== EXERCISE REQUIREMENTS ==
Taking the line with "(** ** The account of a client *)" as the first and the line with "(** [None]: no random bytes. *)" as the last, set down exactly every line in that range from the entries below, and no more.

-- EXERCISE DATA follows --

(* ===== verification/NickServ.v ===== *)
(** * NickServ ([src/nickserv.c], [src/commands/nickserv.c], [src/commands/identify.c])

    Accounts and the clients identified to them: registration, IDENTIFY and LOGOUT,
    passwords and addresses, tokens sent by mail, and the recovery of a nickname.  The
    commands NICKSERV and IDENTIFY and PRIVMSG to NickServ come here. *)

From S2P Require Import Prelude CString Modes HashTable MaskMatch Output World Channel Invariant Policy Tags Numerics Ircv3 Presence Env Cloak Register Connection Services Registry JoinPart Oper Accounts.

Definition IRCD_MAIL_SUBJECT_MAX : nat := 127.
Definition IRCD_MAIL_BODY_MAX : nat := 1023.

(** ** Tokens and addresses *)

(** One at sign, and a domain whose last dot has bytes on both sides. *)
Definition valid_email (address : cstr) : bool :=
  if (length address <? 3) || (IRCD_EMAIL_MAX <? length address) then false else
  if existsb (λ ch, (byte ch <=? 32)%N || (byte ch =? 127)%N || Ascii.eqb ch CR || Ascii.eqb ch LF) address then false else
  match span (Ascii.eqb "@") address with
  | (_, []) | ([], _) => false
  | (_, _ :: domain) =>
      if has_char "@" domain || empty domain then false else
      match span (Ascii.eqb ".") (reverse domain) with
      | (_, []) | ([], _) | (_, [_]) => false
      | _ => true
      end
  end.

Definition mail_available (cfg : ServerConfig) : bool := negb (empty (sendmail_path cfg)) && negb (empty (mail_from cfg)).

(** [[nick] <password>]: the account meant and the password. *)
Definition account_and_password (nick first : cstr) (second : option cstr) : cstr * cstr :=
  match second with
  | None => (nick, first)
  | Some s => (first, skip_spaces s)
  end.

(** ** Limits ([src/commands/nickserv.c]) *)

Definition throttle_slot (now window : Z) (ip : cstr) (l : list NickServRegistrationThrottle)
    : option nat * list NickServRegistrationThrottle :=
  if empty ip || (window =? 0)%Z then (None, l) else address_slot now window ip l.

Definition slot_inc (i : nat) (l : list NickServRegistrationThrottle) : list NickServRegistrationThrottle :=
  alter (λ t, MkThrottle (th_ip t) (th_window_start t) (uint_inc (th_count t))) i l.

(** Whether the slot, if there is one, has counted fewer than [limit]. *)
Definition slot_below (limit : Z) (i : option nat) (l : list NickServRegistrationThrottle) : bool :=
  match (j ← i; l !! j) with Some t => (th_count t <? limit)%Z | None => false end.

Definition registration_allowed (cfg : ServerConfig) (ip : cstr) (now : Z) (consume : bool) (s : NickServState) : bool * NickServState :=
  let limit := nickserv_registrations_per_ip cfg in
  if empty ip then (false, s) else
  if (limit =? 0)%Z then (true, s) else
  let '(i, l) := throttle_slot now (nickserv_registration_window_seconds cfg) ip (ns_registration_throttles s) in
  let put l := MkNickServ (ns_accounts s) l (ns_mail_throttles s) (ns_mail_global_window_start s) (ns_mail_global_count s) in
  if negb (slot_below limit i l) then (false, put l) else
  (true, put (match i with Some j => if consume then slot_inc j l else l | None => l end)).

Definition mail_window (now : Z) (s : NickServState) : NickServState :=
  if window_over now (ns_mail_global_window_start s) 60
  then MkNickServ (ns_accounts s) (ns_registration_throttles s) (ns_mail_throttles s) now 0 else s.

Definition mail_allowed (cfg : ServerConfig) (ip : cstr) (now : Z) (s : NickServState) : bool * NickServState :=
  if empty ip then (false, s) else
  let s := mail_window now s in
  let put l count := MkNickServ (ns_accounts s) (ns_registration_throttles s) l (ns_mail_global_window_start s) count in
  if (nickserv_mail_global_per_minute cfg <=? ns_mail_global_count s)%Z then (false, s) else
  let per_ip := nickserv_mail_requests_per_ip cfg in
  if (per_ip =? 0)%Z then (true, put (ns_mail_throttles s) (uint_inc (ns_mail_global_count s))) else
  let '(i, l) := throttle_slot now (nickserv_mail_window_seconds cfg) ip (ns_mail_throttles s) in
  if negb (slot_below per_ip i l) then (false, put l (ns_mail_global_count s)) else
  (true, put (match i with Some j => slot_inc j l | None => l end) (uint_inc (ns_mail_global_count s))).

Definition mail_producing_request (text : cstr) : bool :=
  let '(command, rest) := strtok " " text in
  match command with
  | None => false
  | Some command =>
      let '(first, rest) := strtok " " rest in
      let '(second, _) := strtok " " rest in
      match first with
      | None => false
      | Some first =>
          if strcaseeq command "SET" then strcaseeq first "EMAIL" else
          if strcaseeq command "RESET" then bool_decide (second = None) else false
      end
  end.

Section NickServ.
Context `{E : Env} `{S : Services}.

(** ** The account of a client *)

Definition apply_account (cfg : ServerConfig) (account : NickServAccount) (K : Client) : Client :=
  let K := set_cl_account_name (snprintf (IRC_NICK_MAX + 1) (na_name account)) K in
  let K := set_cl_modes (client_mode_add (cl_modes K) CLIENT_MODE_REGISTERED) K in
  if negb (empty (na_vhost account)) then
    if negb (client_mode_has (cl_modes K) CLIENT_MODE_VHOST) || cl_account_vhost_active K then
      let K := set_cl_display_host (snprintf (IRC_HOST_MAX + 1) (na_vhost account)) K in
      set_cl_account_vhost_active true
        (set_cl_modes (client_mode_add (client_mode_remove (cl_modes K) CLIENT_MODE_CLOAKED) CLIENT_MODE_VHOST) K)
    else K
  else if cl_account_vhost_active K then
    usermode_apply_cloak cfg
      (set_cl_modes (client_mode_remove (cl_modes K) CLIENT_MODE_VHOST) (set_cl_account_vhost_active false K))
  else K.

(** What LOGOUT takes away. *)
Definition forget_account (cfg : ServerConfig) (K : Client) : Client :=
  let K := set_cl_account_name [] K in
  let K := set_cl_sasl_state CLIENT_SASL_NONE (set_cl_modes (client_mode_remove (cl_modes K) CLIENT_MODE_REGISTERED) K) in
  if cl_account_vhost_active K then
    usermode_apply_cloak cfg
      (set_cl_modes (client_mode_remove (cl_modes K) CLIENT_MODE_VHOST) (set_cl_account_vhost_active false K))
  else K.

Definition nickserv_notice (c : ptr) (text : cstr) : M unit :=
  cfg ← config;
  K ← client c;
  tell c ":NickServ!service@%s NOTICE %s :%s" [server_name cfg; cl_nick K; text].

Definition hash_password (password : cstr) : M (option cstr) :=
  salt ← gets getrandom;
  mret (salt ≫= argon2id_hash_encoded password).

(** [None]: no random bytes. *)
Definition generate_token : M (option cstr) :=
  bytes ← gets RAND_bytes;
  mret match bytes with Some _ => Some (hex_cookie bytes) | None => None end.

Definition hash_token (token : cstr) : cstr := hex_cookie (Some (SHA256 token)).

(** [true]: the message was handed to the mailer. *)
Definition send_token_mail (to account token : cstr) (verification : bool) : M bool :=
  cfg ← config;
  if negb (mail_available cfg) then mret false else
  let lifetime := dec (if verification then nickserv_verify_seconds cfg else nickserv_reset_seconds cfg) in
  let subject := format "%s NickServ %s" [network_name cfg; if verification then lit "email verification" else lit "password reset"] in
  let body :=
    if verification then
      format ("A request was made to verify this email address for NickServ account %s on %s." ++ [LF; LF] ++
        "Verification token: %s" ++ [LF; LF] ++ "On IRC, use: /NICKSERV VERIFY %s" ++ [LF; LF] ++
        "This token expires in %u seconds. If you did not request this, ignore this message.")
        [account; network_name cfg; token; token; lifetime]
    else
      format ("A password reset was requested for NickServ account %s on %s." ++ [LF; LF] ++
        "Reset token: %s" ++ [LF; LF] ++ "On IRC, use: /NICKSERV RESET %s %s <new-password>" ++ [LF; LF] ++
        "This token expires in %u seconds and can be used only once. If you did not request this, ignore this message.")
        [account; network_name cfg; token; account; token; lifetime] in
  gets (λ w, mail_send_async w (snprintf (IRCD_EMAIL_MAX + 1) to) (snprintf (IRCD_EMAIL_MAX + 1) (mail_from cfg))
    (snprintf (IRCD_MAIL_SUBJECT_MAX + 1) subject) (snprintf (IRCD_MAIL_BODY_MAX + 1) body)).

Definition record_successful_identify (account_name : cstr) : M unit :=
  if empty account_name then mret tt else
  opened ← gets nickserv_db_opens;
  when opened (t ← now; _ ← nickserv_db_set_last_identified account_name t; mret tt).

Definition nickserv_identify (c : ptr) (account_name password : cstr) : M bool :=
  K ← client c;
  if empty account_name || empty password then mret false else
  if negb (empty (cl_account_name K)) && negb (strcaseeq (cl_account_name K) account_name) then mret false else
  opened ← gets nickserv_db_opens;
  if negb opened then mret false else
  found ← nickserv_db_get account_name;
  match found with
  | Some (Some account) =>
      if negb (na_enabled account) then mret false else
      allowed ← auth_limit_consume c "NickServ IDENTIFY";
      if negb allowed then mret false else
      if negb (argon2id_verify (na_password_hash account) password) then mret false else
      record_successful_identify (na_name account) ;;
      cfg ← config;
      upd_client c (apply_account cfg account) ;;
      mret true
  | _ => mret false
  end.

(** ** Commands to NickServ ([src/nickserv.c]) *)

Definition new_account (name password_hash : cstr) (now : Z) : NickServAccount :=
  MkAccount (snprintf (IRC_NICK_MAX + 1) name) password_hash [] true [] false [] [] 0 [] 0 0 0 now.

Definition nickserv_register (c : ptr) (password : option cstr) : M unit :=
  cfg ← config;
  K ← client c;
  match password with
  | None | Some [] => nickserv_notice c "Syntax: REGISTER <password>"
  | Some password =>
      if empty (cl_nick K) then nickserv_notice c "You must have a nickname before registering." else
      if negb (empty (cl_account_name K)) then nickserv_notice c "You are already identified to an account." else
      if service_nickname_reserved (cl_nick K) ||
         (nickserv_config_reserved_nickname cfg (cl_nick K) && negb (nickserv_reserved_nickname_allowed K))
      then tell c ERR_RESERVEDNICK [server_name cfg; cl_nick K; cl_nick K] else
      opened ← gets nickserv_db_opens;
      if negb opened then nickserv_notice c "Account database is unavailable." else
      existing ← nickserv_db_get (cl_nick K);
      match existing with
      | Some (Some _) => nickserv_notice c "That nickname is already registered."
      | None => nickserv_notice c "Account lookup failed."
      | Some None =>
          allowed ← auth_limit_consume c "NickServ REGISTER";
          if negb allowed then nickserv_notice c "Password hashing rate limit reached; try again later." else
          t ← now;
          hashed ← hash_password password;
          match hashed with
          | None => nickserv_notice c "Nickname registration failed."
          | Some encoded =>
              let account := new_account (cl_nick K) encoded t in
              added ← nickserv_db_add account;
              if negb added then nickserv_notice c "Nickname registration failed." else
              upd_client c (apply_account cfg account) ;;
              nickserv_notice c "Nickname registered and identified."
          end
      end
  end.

-- EXERCISE DATA concluded --

== ANSWER TO THE PROBLEM ==
(** ** The account of a client *)

Definition apply_account (cfg : ServerConfig) (account : NickServAccount) (K : Client) : Client :=
  let K := set_cl_account_name (snprintf (IRC_NICK_MAX + 1) (na_name account)) K in
  let K := set_cl_modes (client_mode_add (cl_modes K) CLIENT_MODE_REGISTERED) K in
  if negb (empty (na_vhost account)) then
    if negb (client_mode_has (cl_modes K) CLIENT_MODE_VHOST) || cl_account_vhost_active K then
      let K := set_cl_display_host (snprintf (IRC_HOST_MAX + 1) (na_vhost account)) K in
      set_cl_account_vhost_active true
        (set_cl_modes (client_mode_add (client_mode_remove (cl_modes K) CLIENT_MODE_CLOAKED) CLIENT_MODE_VHOST) K)
    else K
  else if cl_account_vhost_active K then
    usermode_apply_cloak cfg
      (set_cl_modes (client_mode_remove (cl_modes K) CLIENT_MODE_VHOST) (set_cl_account_vhost_active false K))
  else K.

(** What LOGOUT takes away. *)
Definition forget_account (cfg : ServerConfig) (K : Client) : Client :=
  let K := set_cl_account_name [] K in
  let K := set_cl_sasl_state CLIENT_SASL_NONE (set_cl_modes (client_mode_remove (cl_modes K) CLIENT_MODE_REGISTERED) K) in
  if cl_account_vhost_active K then
    usermode_apply_cloak cfg
      (set_cl_modes (client_mode_remove (cl_modes K) CLIENT_MODE_VHOST) (set_cl_account_vhost_active false K))
  else K.

Definition nickserv_notice (c : ptr) (text : cstr) : M unit :=
  cfg ← config;
  K ← client c;
  tell c ":NickServ!service@%s NOTICE %s :%s" [server_name cfg; cl_nick K; text].

Definition hash_password (password : cstr) : M (option cstr) :=
  salt ← gets getrandom;
  mret (salt ≫= argon2id_hash_encoded password).

(** [None]: no random bytes. *)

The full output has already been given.